Hudson Valley, that's not upstate. I live north and west of Albany and that's not even upstate. I travel often to upstate - think Massena, Malone, Ogdensburg, Gouverneur, Canton, Pulaski and then onto Eastern Canada - many times my commute is 4+ hours each way and I usually do it in a 1970's Toyota Land Cruiser - winter or summer. When someone say they have to travel 2 hours south to Syracuse, then they are upstate. The folks I work with upstate laugh when I say I'm from upstate and they always make sure to say "uh, not really" so I've now adopted their beliefs.
If you drive 40K a year, you drive a lot, but you don't drive more than me. We easily do 600 miles plus a weekend - be it to the ADK's or out to the cape. It's a 40+ minute roundtrip with not traffic or lights for me to get groceries - but whatever, nobody cares about my commute or my daily travels. I have a friend who is an attorney that puts 25K on his Yukon XL every 3 months.
4WD is very useful, but only in the hands of folks that understand it. It's as much the stop as it is the go in the winter and 4WD doesn't increase the stopping power. A capable 2WD car in the hands of someone that knows what they are doing is infinitely better than a 4WD vehicle in the hands of someone that is clueless. In that scenario what 4WD will do is make things worse for the driver because they don't understand what 4WD really does which leads to a false sense of confidence and they over drive their ability and regardless of winter of summer once that happens it's bad news.
There are a myriad of 4WD/AWD systems - read this for a primer -
http://oppositelock.kinja.com/a-4-wd-what-is-awd-4wd-and-how-does-it-work-1650386909/1650531656 - it's a good basic outline of how these systems work. For example, I have more than a few Toyota FJ40's and some of have open differentials and others have locked diffs and there's a enormous difference in just that, never mind tire type for terrain, etc.
If I had a choice of car for the snow, car mind you, it would be a Volvo V70R, Mitsu Evo, or a Quattro on Hakapiliita's - i will tell you my '05 Land Cruiser with a center locking diff and duratracs is pretty darn good in the snow and I measure that by control and stopping not going, unless it's up my unplowed and unpaved driveway.

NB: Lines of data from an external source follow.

(** X3.  A file of at most 100000 bytes is loaded without progress output: the
    only events are the open and the close of the size probe. *)
Theorem parseFile_small_file_silent (fileName content : string)
    (lines : list string) :
  read_file os fileName = Some content ->
  Z.of_nat (String.length content) <= 100000 ->
  parseFile os fileName lines
  = ([EvFopen fileName "rb" true; EvFclose fileName],
     Returns (lines ++ kept_lines content)).
Proof.
  intros Hr Hsz.
  rewrite (surjective_M (parseFile os fileName lines)).
  rewrite (parseFile_readable _ _ _ Hr). f_equal.
  unfold parseFile, fopen, fclose, emit. rewrite Hr.
  assert (Hlp : (100000 <? Z.of_nat (String.length content)) = false)
    by (apply Z.ltb_ge; exact Hsz).
  rewrite !bind_Returns. cbv zeta. rewrite Hlp.
  rewrite (surjective_M (parseFile_loop _ _ _ _ _ _)).
  rewrite parseFile_loop_silent, parseFile_loop_result.
  rewrite bind_Returns, bind_ret_l. reflexivity.
Qed.

(** X2.  A file made of clean rows (a non-empty line without line feed and
    without trailing white space, then white-space padding such as a
    carriage return, then a line feed) is read back as exactly its lines. *)
Theorem parseFile_reads_rows (fileName : string)
    (rows : list (string * string)) (lines : list string) :
  Forall (fun row => clean_row row = true) rows ->
  read_file os fileName = Some (file_text rows) ->
  result (parseFile os fileName lines) = Returns (lines ++ map fst rows).
Proof.
  intros Hrows Hr. rewrite (parseFile_readable _ _ _ Hr).
  now rewrite kept_lines_rows.
Qed.

(** X4.  A loaded line that passes the test of the address prefix, or of the
    partial key prefix, has at least one character after the prefix: the
    prefixes end in a blank, and no loaded line does.  So [addr.data()[0]]
    never reads the terminator of an empty address. *)
Theorem loaded_fields_never_empty (content l : string) :
  In l (kept_lines content) ->
  (String.prefix "PubAddress: " l = true ->
   exists c addr, l = ("PubAddress: " ++ String c addr)%string
                  /\ data0 (String c addr) = c)
  /\ (String.prefix "PartialPriv: " l = true ->
      exists c key, l = ("PartialPriv: " ++ String c key)%string).
Proof.
  intros Hin. destruct (kept_lines_spec _ _ Hin) as [_ [Hend _]].
  split; intros Hp; destruct (prefix_split _ _ Hp) as [r ->];
    destruct r as [|c r]; try (cbn in Hend; discriminate Hend).
  - exists c, r. split; reflexivity.
  - exists c, r. reflexivity.
Qed.

End ParseFileTheorems.

(** ** reconstructAdd: what a pass over a record leaves behind *)

Section Passes.

Variable os : OS.
Variable lib : Lib.
Variable secp : Secp256K1.
Variable outputFile : string.
Variable privKey : Int.
Variable compressed : bool.
Variable lines : list string.

Local Abbreviation record :=
  (reconstruct_record os lib secp outputFile lambda_secp256k1
     lambda2_secp256k1 privKey compressed lines).
Local Abbreviation loop :=
  (reconstruct_loop os lib secp outputFile lambda_secp256k1 lambda2_secp256k1
     privKey compressed lines).

Lemma record_trials (i : Z) (addr ptext : string) (t : AddrType) :
  0 <= i -> 0 <= privKey ->
  nth_error lines (Z.to_nat i) = Some ("PubAddress: " ++ addr)%string ->
  addrType_of (data0 addr) = Some t ->
  nth_error lines (Z.to_nat (i + 1)) = Some ("PartialPriv: " ++ ptext)%string ->
  snd (DecodePrivateKey secp ptext) = compressed ->
  record i
  = (flat_map
       (attempt os lib secp outputFile compressed t addr
          (fst (DecodePrivateKey secp ptext)))
       (transforms privKey)
     ++ (if existsb
              (hit secp compressed t addr (fst (DecodePrivateKey secp ptext)))
              (transforms privKey)
         then [] else [msg_unable i addr ptext]),
     Returns tt).
Proof.
  intros Hi Hk Hn Ht Hn1 Hmode.
  rewrite (record_decoded _ _ _ _ _ _ _ _ _ _ _ _ _ Hi Hn Ht Hn1 Hk).
  rewrite Hmode, Bool.eqb_reflx. cbn [negb].
  now rewrite reconstruct_key_attempts, offsets_transforms.
Qed.

(** X6.  Whatever a pass over a well-formed record leaves in the trace is
    accounted for: a generator multiplication of one of the six
    candidates; or part of the sink record of a candidate whose encoded
    address is the target, written with the target address and the texts of
    that very candidate; or the "unable to reconstruct" diagnostic, which
    appears only when no candidate matches.  Nothing is sent to the sink
    for a candidate that does not match. *)
Theorem emissions_are_sound (i : Z) (addr ptext : string) (t : AddrType) :
  0 <= i -> 0 <= privKey ->
  nth_error lines (Z.to_nat i) = Some ("PubAddress: " ++ addr)%string ->
  addrType_of (data0 addr) = Some t ->
  nth_error lines (Z.to_nat (i + 1)) = Some ("PartialPriv: " ++ ptext)%string ->
  snd (DecodePrivateKey secp ptext) = compressed ->
  let partial := fst (DecodePrivateKey secp ptext) in
  result (record i) = Returns tt
  /\ forall ev, In ev (trace (record i)) ->
       (exists e, In e (transforms privKey)
                  /\ ev = EvComputePublicKey (candidate partial e))
       \/ (exists e, In e (transforms privKey)
                     /\ candidate_address secp compressed t partial e = addr
                     /\ In ev (emission os outputFile t addr
                                 (GetPrivAddress secp compressed
                                    (candidate partial e))
                                 (GetBase16 lib (candidate partial e))))
       \/ (ev = msg_unable i addr ptext
           /\ forall e, In e (transforms privKey) ->
                candidate_address secp compressed t partial e <> addr).
Proof.
  intros Hi Hk Hn Ht Hn1 Hmode partial.
  rewrite (record_trials i addr ptext t Hi Hk Hn Ht Hn1 Hmode).
  split; [reflexivity|]. cbn [trace fst]. fold partial.
  intros ev Hev. apply in_app_or in Hev. destruct Hev as [Hev|Hev].
  - apply in_flat_map in Hev. destruct Hev as [e [He Hev]].
    unfold attempt in Hev. destruct Hev as [<-|Hev].
    + left. exists e. split; [exact He | reflexivity].
    + right; left. destruct (hit secp compressed t addr partial e) eqn:Hh;
        [|contradiction].
      exists e. split; [exact He|]. split; [|exact Hev].
      unfold hit in Hh. apply String.eqb_eq. exact Hh.
  - right; right.
    destruct (existsb (hit secp compressed t addr partial) (transforms privKey))
      eqn:Hex; [contradiction|].
    destruct Hev as [<-|[]]. split; [reflexivity|].
    intros e He Heq.
    assert (Hh : hit secp compressed t addr partial e = true)
      by (unfold hit; apply String.eqb_eq; exact Heq).
    assert (Hex' : existsb (hit secp compressed t addr partial)
                     (transforms privKey) = true)
      by (apply existsb_exists; exists e; split; assumption).
    rewrite Hex in Hex'. discriminate Hex'.
Qed.

(** X7.  A record none of whose six candidates encodes to the target address is
    reported and left: the six candidates are computed, the diagnostic
    names the line index, the address and the partial key text, nothing
    goes to the sink, and the run goes on with the next record. *)
Theorem unresolved_record_reported (fuel : nat) (i : Z) (addr ptext : string)
    (t : AddrType) :
  fits_int lines -> 0 <= i -> 0 <= privKey ->
  nth_error lines (Z.to_nat i) = Some ("PubAddress: " ++ addr)%string ->
  addrType_of (data0 addr) = Some t ->
  nth_error lines (Z.to_nat (i + 1)) = Some ("PartialPriv: " ++ ptext)%string ->
  snd (DecodePrivateKey secp ptext) = compressed ->
  let partial := fst (DecodePrivateKey secp ptext) in
  (forall j, (1 <= j <= 6)%nat ->
     candidate_address secp compressed t partial (T j privKey) <> addr) ->
  record i
  = (map (fun e => EvComputePublicKey (candidate partial e))
       (transforms privKey) ++ [msg_unable i addr ptext],
     Returns tt)
  /\ nb_emissions (trace (record i)) = 0%nat
  /\ loop (S fuel) i
     = (trace (record i) ++ trace (loop fuel (i + 2)),
        result (loop fuel (i + 2))).
Proof.
  intros Hfit Hi Hk Hn Ht Hn1 Hmode partial Hno.
  assert (Hmiss : forall e, In e (transforms privKey) ->
                    hit secp compressed t addr partial e = false).
  { intros e He. unfold transforms in He. apply in_map_iff in He.
    destruct He as [j [<- Hj]]. apply in_seq in Hj.
    unfold hit. apply String.eqb_neq. apply Hno. lia. }
  assert (Hex : existsb (hit secp compressed t addr partial)
                  (transforms privKey) = false).
  { destruct (existsb _ _) eqn:E; [|reflexivity].
    apply existsb_exists in E. destruct E as [e [He Hh]].
    rewrite (Hmiss e He) in Hh. discriminate Hh. }
  assert (Hfm : flat_map (attempt os lib secp outputFile compressed t addr partial)
                  (transforms privKey)
                = map (fun e => EvComputePublicKey (candidate partial e))
                    (transforms privKey)).
  { revert Hmiss. generalize (transforms privKey).
    induction l as [|e l IH]; intros Hm; [reflexivity|].
    cbn [flat_map map]. unfold attempt at 1.
    rewrite (Hm e (or_introl eq_refl)). cbn [app]. f_equal.
    apply IH. intros e' He'. apply Hm. right. exact He'. }
  assert (Hr : record i
               = (map (fun e => EvComputePublicKey (candidate partial e))
                    (transforms privKey) ++ [msg_unable i addr ptext],
                  Returns tt)).
  { rewrite (record_trials i addr ptext t Hi Hk Hn Ht Hn1 Hmode).
    fold partial. rewrite Hex, Hfm. reflexivity. }
  split; [exact Hr|]. split.
  - rewrite Hr. cbn [trace fst]. rewrite nb_emissions_app.
    unfold nb_emissions. rewrite <- Hfm.
    change (List.length (filter is_sink_header (flat_map ?f ?l)))
      with (nb_emissions (flat_map f l)).
    rewrite attempts_count.
    assert (Hf : filter (hit secp compressed t addr partial) (transforms privKey)
                 = []).
    { revert Hmiss. generalize (transforms privKey).
      induction l as [|e l IH]; intros Hm; [reflexivity|].
      cbn [filter]. rewrite (Hm e (or_introl eq_refl)).
      apply IH. intros e' He'. apply Hm. right. exact He'. }
    rewrite Hf. reflexivity.
  - apply loop_after_return; [exact Hfit | | rewrite Hr; reflexivity].
    split; [exact Hi | exact (nth_error_in_range _ _ _ Hi Hn)].
Qed.

End Passes.

(** ** reconstructAdd: how runs end, and what they leave open *)

Lemma trace_bind {A B} (m : M A) (k : A -> M B) :
  trace (bind m k)
  = trace m ++ match result m with
               | Returns a => trace (k a)
               | _ => []
               end.
Proof.
  destruct m as [t o]. destruct o; cbn [bind trace result fst snd];
    rewrite ?app_nil_r; try reflexivity.
  destruct (k a); reflexivity.
Qed.

Lemma result_bind {A B} (m : M A) (k : A -> M B) :
  result (bind m k)
  = match result m with
    | Returns a => result (k a)
    | Exits c => Exits c
    | BadIndex i => BadIndex i
    | Throws => Throws
    | OutOfFuel => OutOfFuel
    end.
Proof.
  destruct m as [t o]. destruct o; cbn [bind trace result fst snd];
    try reflexivity.
  destruct (k a); reflexivity.
Qed.

Lemma open_handles_app (t1 t2 : list event) :
  open_handles (t1 ++ t2) = open_handles t1 + open_handles t2.
Proof.
  induction t1 as [|e t1 IH]; [reflexivity|].
  destruct e as [| ? ? [|] | | | | | |]; cbn [app open_handles]; rewrite IH; lia.
Qed.

Lemma emission_handles (os : OS) (outputFile : string) (t : AddrType)
    (addr pAddr pAddrHex : string) :
  open_handles (emission os outputFile t addr pAddr pAddrHex) = 0.
Proof.
  unfold emission, sink_record, cannot_open.
  destruct outputFile; [reflexivity|].
  destruct (can_append os _); reflexivity.
Qed.

Section Ends.

Variable os : OS.
Variable lib : Lib.
Variable secp : Secp256K1.
Variable outputFile : string.
Variables lambda lambda2 privKey : Int.
Variable compressed : bool.
Variable lines : list string.

Local Abbreviation record :=
  (reconstruct_record os lib secp outputFile lambda lambda2 privKey compressed
     lines).
Local Abbreviation loop :=
  (reconstruct_loop os lib secp outputFile lambda lambda2 privKey compressed
     lines).

Lemma attempts_handles (t : AddrType) (addr : string) (partial : Int)
    (es : list Int) :
  open_handles
    (flat_map (attempt os lib secp outputFile compressed t addr partial) es) = 0.
Proof.
  induction es as [|e es IH]; [reflexivity|].
  cbn [flat_map]. rewrite open_handles_app, IH. unfold attempt.
  cbn [open_handles]. destruct (hit _ _ _ _ _ e);
    [rewrite emission_handles|]; reflexivity.
Qed.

I do happen to like my Toyota FJ40 with studded snows or my Toyota FJ45 with BFG AT's and chains in the bed just in case - however that is not a practical option for most folks. The converse of that is a Toyota FJ40 with BFG MT's in the snow and an engine that is 2.5 times the horsepower that originally came with the vehicle - let me tell you that you are fully and I mean fully engaged in the driving experience - I had a trip back from Ottawa and one back from State College in snow storms at night last winter there was zero room for error. it's exhausting and no fun because you always know you're driving the car and there's no electronic bailout (i.e. traction control) and if you make a mistake there are no airbags, just flimsy doors and a lap belt.
I grew up in snow, but I would recommend that anyone doing a lot of snow driving make the investment and do the Bridgestone Winter Driving School in Steamboat and if you have kids sign them up for the Team Safety Driving School or it's equivalent in your area.